Plants in a changing climate

Dr. Sean Michaletz, an assistant professor in the UBC Department of Botany, talks about his research on how plant functioning changes in a warming climate.

Hi! My name is Dr. Sean Michaletz and I'm an assistant professor of ecology in the Biodiversity Research Centre at the University of British Columbia. One of the big projects in my lab is focused on understanding drivers of variation in plant functioning across the world, and we're especially interested in how plant functioning is going to change with climate change. And so the way that we approach this question is we've actually distributed a network of field sites across climate gradients. These actually span latitude in the Americas.
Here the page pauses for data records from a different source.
(* ===== verification/_CoqProject ===== *)
-Q . S2P
Prelude.v
Json.v
Payloads.v
Crc.v
Frame.v
Control.v
Sender.v
Reassemble.v
Errors.v
Stream.v
Transfer.v
Delivery.v
Clock.v
Reception.v
Sink.v
Session.v
Egress.v
Socket.v
Link.v
EndToEnd.v
Recovery.v
Resume.v
Divergences.v
Messages.v
Logical.v
Carrier.v
Stdio.v
Peer.v
Lifecycle.v
Rpc.v
EnvelopeJson.v
Reconnect.v
Fetch.v
Puller.v
FetchEndToEnd.v
Interop.v
Witnesses.v
EnvelopeRuns.v
RecoveryRuns.v
WireExamples.v
#[export] Instance NewActivityPayload_struct : Struct NewActivityPayload := {|
  to_fields p := [opt_f "title" (nap_title p)];
  of_fields := title ← opt_default "title"; mret (mkNewActivityPayload title) |}.

#[export] Instance NewActivityPayload_laws : StructLaws NewActivityPayload.
Proof. refine {| struct_wf _ := True |}; struct_laws. Defined.

Record LastActivityPayload : Type := mkLastActivityPayload {}.

#[export] Instance LastActivityPayload_struct : Struct LastActivityPayload := {|
  to_fields _ := [];
  of_fields := mret mkLastActivityPayload |}.

#[export] Instance LastActivityPayload_laws : StructLaws LastActivityPayload.
Proof. refine {| struct_wf _ := True |}; struct_laws. Defined.

Record SwitchActivityPayload : Type := mkSwitchActivityPayload { swp_activity : string }.

#[export] Instance SwitchActivityPayload_struct : Struct SwitchActivityPayload := {|
  to_fields p := [Some_f "activity" (swp_activity p)];
  of_fields := activity ← req "activity"; mret (mkSwitchActivityPayload activity) |}.

#[export] Instance SwitchActivityPayload_laws : StructLaws SwitchActivityPayload.
Proof. refine {| struct_wf _ := True |}; struct_laws. Defined.

Record ListActivityPayload : Type := mkListActivityPayload {
  lap_query : option string;
  lap_page_num : option u32;
  lap_page_size : option u32;
}.

#[export] Instance ListActivityPayload_struct : Struct ListActivityPayload := {|
  to_fields p :=
    [opt_f "query" (lap_query p); opt_f "pageNum" (lap_page_num p);
     opt_f "pageSize" (lap_page_size p)];
  of_fields :=
    query ← opt_default "query";
    page_num ← opt_default "pageNum";
    page_size ← opt_default "pageSize";
    mret (mkListActivityPayload query page_num page_size) |}.

Definition ListActivityPayload_wf (p : ListActivityPayload) : Prop :=
  serde_wf (lap_page_num p) ∧ serde_wf (lap_page_size p).

#[export] Instance ListActivityPayload_laws : StructLaws ListActivityPayload.
Proof. refine {| struct_wf := ListActivityPayload_wf |}; struct_laws. Defined.

Record InvokeActivityPayload : Type := mkInvokeActivityPayload {
  inv_activity : string;
  inv_messages : list ContentPart;
}.

#[export] Instance InvokeActivityPayload_struct : Struct InvokeActivityPayload := {|
  to_fields p := [Some_f "activity" (inv_activity p); Some_f "messages" (inv_messages p)];
  of_fields :=
    activity ← req "activity";
    messages ← req "messages";
    mret (mkInvokeActivityPayload activity messages) |}.
(* ===== verification/Crc.v ===== *)
(** * The CRC-32 hasher the frame codec links against

    [crc32fast::Hasher] is a third-party crate: the codec sees only [new],
    [update] and [finalize], and relies on the documented facts that updating
    piecewise is updating with the concatenation and that the digest is a
    [u32].  The codec is proved against this interface; [iso_hdlc] is the
    bitwise CRC-32/ISO-HDLC of the crate's documentation and discharges it. *)
From S2P Require Import Prelude.

Class Crc32 := {
  Hasher : Type;
  Hasher_new : Hasher;
  Hasher_update : Hasher → list byte → Hasher;
  Hasher_finalize : Hasher → N;
}.

Class Crc32Laws (C : Crc32) : Prop := {
  Hasher_update_app (h : Hasher) (a b : list byte) :
    Hasher_update (Hasher_update h a) b = Hasher_update h (a ++ b);
  Hasher_finalize_u32 (h : Hasher) : (Hasher_finalize h ≤ U32_MAX)%N;
}.

(** ** A concrete hasher *)

(** One bit of the reflected polynomial [0xEDB88320]. *)
Definition crc_bit (r : N) : N :=
  if N.odd r then N.lxor (N.shiftr r 1) 3988292384 else N.shiftr r 1.

Definition crc_byte (r : N) (b : byte) : N :=
  Nat.iter 8 crc_bit (N.lxor r (Byte.to_N b)).

#[export] Instance iso_hdlc : Crc32 := {|
  Hasher := N;
  Hasher_new := 4294967295%N;
  Hasher_update := foldl crc_byte;
  Hasher_finalize := λ r, as_u32 (N.lxor r 4294967295);
|}.

#[export] Instance iso_hdlc_laws : Crc32Laws iso_hdlc.
Proof.
  split.
  - intros h a b. cbn. by rw foldl_app.
  - intros h. apply as_u32_le.
Qed.

(** The interoperability anchor quoted at [frame.rs]: the digest of the ASCII
    digits 1 to 9 is [0xCBF43926]. *)
Example iso_hdlc_anchor :
  Hasher_finalize (Crc32 := iso_hdlc)
    (Hasher_update Hasher_new [x31;x32;x33;x34;x35;x36;x37;x38;x39])
  = 3421780262%N.
Proof. vm_compute. reflexivity. Qed.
Our southernmost site is in Barro Colorado Island, which is an island in the Panama Canal in Panama, and our northernmost site is actually here in the Capilano Watershed which is just north of Vancouver. We have sites that are basically representative of the variation in climate across the world where plants grow. At these sites, we have plots established where we tag all of the individuals and we measure their size, we identify them to species, and then we revisit every year and are able to keep track of births and deaths of plants, how fast they grow and over time then we have this long-term data set of forest dynamics, diversity, and demographics.
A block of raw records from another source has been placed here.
Lemma decode_ack_entries_Ok mn bs es :
  decode_ack_entries mn bs = Ok es →
  Forall ack_entry_wf es ∧ (mn ≤ len es ≤ 255)%N ∧
  bs = write_ack_entries [byte_of_N (len es)] es.
Proof.
  destruct bs as [|c rest]; [done|]. cbn [decode_ack_entries].
  destruct (check_count_cases (Byte.to_N c) mn 255) as [[Hc ->]| ->]; [|done].
  case_decide as Hd; [done|]. unfold read_ack_entries.
  destruct (chunks_exact_spec ACK_ENTRY_LEN (N.to_nat (Byte.to_N c)) rest)
    as (Hcat & Hn & Hall); [unfold ACK_ENTRY_LEN; lia|unfold len in Hd; lia|].
  rw take_ge; [lia|]. intros Hr.
  destruct (collect_inverse _ ack_entry_bytes _ _ _ _ read_ack_entry_Ok Hall Hr)
    as [Hes Hwf].
  assert (Hle : len es = Byte.to_N c).
  { rw -(len_fmap ack_entry_bytes) Hes /len Hn. lia. }
  split; [done|]. rw Hle. split; [done|].
  unfold write_ack_entries. rw Hes Hcat byte_of_to_N. done.
Qed.

Lemma ack_cap (es : list AckEntry) b :
  (len es ≤ 255)%N → (len (write_ack_entries [b] es) ≤ CONTROL_PAYLOAD_CAP)%N.
Proof.
  intros. rw len_write_ack_entries. unfold CONTROL_PAYLOAD_CAP, MAX_CONTROL_FRAME_LEN. lia.
Qed.

(** ** NACK entries *)

Lemma nack_entry_bytes_Ok e bs :
  nack_entry_bytes e = Ok bs ↔
  (len (missing_seqs e) ≤ U16_MAX)%N ∧
  bs = array_bytes (nack_transaction_id e) ++
       to_be_bytes 2 (len (missing_seqs e)) ++
       concat (to_be_bytes 4 <$> missing_seqs e).
Proof.
  unfold nack_entry_bytes. destruct (N.ltb_spec U16_MAX (len (missing_seqs e))).
  - split; [done|]. lia.
  - rw as_u16_small //. split; [by intros [= <-]|by intros [_ ->]].
Qed.

Lemma Forall_be4_lengths (l : list N) :
  Forall (λ x, length x = 4) (to_be_bytes 4 <$> l).
Proof. apply Forall_fmap, Forall_true. intros. apply length_to_be_bytes. Qed.

Lemma len_be4 (l : list N) : len (concat (to_be_bytes 4 <$> l)) = (len l * 4)%N.
Proof.
  unfold len. rw (length_concat_uniform _ _ (Forall_be4_lengths l)) length_fmap. lia.
Qed.

Lemma read_write_nack_entry e bs rest :
  nack_entry_wf e → nack_entry_bytes e = Ok bs →
  read_nack_entry (bs ++ rest) = Ok (e, rest).
Proof.
  intros Hwf [Hn ->]%nack_entry_bytes_Ok.
  destruct e as [id ms]; cbn [missing_seqs nack_transaction_id] in *.
  pose proof (length_array_bytes id) as Hid.
  set (body := concat (to_be_bytes 4 <$> ms)).
  assert (Hb : len body = (len ms * 4)%N) by apply len_be4.
  assert (H18 : length (array_bytes id ++ to_be_bytes 2 (len ms)) = 18)
    by rw length_app Hid length_to_be_bytes //.
  unfold read_nack_entry. rw -!app_assoc.
  destruct (Nat.ltb_spec (length
    (array_bytes id ++ to_be_bytes 2 (len ms) ++ body ++ rest)) 18) as [Hlt|_].
  { clearbody body. rw app_assoc length_app H18 in Hlt. lia. }
  rw slice_0_app // fixed_field_array.
  rw (byte_at_app_r (array_bytes id) _ 16) ?(byte_at_app_r (array_bytes id) _ 17)
    ?Hid; [lia..|]. cbn [Nat.sub].
  rw !byte_at_app_l ?length_to_be_bytes; [lia..|].
  change (from_be_bytes [_; _]) with (from_be_bytes (to_be_bytes 2 (len ms))).
  rw from_to_be_u16 // app_assoc drop_app_length' //.
  destruct (N.ltb_spec (len (body ++ rest)) (len ms * 4)) as [Hlt|_].
  { rw len_app in Hlt. lia. }
  assert (Hbl : length body = N.to_nat (len ms * 4)) by (rw -Hb /len Nat2N.id //).
  rw take_app_length' // drop_app_length' // /body chunks_exact_concat;
    [lia|apply Forall_be4_lengths|].
  rw collect_Ok_map //. eapply Forall_impl; [done|]. cbn.
  intros s Hs. apply be_field_to_be. unfold U32_MAX in Hs. cbn. lia.
Qed.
How did you choose to study biology?

I didn't have a lot of guidance from my parents as to how to become a researcher, but I went to a high school where I was fortunate to have a biology teacher who had a PhD. I took her course Environmental Science which I was able to get college credit for and I just loved it. What I really found interesting about that course was the union of physical science and life science. I then decided I wanted to study biology in university and I entered a pre-medicine program and quickly realized that I really liked research more than medicine. I got a job working for a professor at the University of Minnesota in the field and continued working in that professor's lab throughout my undergraduate degree.

Why do you study plants?

Well, there's there's a couple of reasons that I study plants. One is that they constitute most of the biomass on earth, and so they're massively important, you know, biologically. They're also important because they capture all of the energy from the sun via photosynthesis and they store that energy as chemical energy in their biomass which basically provides the food and the energy source for all living things on earth. Another reason I study plants is that they're relatively easy to study - you don't have to chase them, you can cut pieces off of them and it doesn't really harm the plant. There are no ethical concerns with working on plants. The diversity of form and function that we see in plants is just amazing.